◆ **YOUR GOAL**:
Using the listing below, report all lines holding the word "triple".

◆ **PROVIDED RECORDS**:
::::
Lemma below_join p n : below p (join p n).
Proof. exists [n]. reflexivity. Qed.

Lemma below_trans a b c : below a b -> below b c -> below a c.
Proof.
  intros [r1 ->] [r2 ->]. exists (r1 ++ r2). symmetry. apply app_assoc.
Qed.

Lemma walk_node_below x :
  forall top,
    Forall (fun tr : os.triple => below top (fst (fst tr)))
           (os.walk_node top x).
Proof.
  induction x as [sz a|es IH| |why|target _] using node_induction; intros top;
    try constructor.
  - apply below_refl.
  - change (Forall (fun tr : os.triple => below top (fst (fst tr)))
              (walk_entries top es)).
    induction IH as [|[n c] l Hc _ IHl]; [constructor|].
    cbn [walk_entries]. fold (walk_entries top l).
    apply Forall_app. split; [|exact IHl].
    destruct (os.entry_is_dir c && negb (os.islink c)); [|constructor].
    eapply Forall_impl; [|apply (Hc (join top n))].
    intros tr Htr. eapply below_trans; [apply below_join | exact Htr].
Qed.

Lemma walk_below fs base :
  Forall (fun tr : os.triple => below base (fst (fst tr))) (os.walk fs base).
Proof.
  unfold os.walk. destruct (os.stat fs base); [apply walk_node_below|].
  constructor.
Qed.

Lemma inspect_below fs scan_options now root dirs files :
  obeys (announces (fun c => below root (c_path c)))
        (Scanner.inspect fs scan_options now root dirs files).
Proof.
  unfold Scanner.inspect, Scanner.pycache_rule, Scanner.pyc_rule,
    Scanner.venv_rule, Scanner.jupyter_rule, Scanner.temp_rule,
    Scanner.build_rule.
  walk; apply announces_found; cbn [c_path];
    first [apply below_join | apply below_refl].
Qed.

(** X2: every candidate a scan announces lies in or below one of the given
    roots that exist. *)
Theorem candidates_lie_below_roots fs scan_options now stop paths :
  Forall (fun c =>
            exists root,
              In root paths /\ os.exists_ fs root = true
              /\ below root (c_path c))
         (candidates (Scanner.signals fs scan_options now stop paths)).
Proof.
  apply signals_announce. intros p Hin Hex. apply scan_base_announces.
  eapply Forall_impl; [|apply (walk_below fs p)].
  intros [[root dirs] files] Hroot. cbn [fst snd] in *.
  eapply announces_weaken; [|apply inspect_below].
  intros c Hc. exists p. repeat split; auto.
  eapply below_trans; eassumption.
Qed.

(** ** Stale virtual environments *)

Lemma resolve_join fs root n :
  resolve fs (join root n) = child (resolve fs root) n.
Proof. unfold resolve, join. apply fold_left_app. Qed.

Lemma assoc_In c es x : assoc c es = Some x -> In c (map fst es).
Proof.
  induction es as [|[n y] es IH]; simpl; [discriminate|].
  destruct (String.eqb_spec c n) as [->|_]; auto.
Qed.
::::
◆ **EXERCISE RESPONSE**:
    Forall (fun tr : os.triple => below top (fst (fst tr)))
  - change (Forall (fun tr : os.triple => below top (fst (fst tr)))
  Forall (fun tr : os.triple => below base (fst (fst tr))) (os.walk fs base).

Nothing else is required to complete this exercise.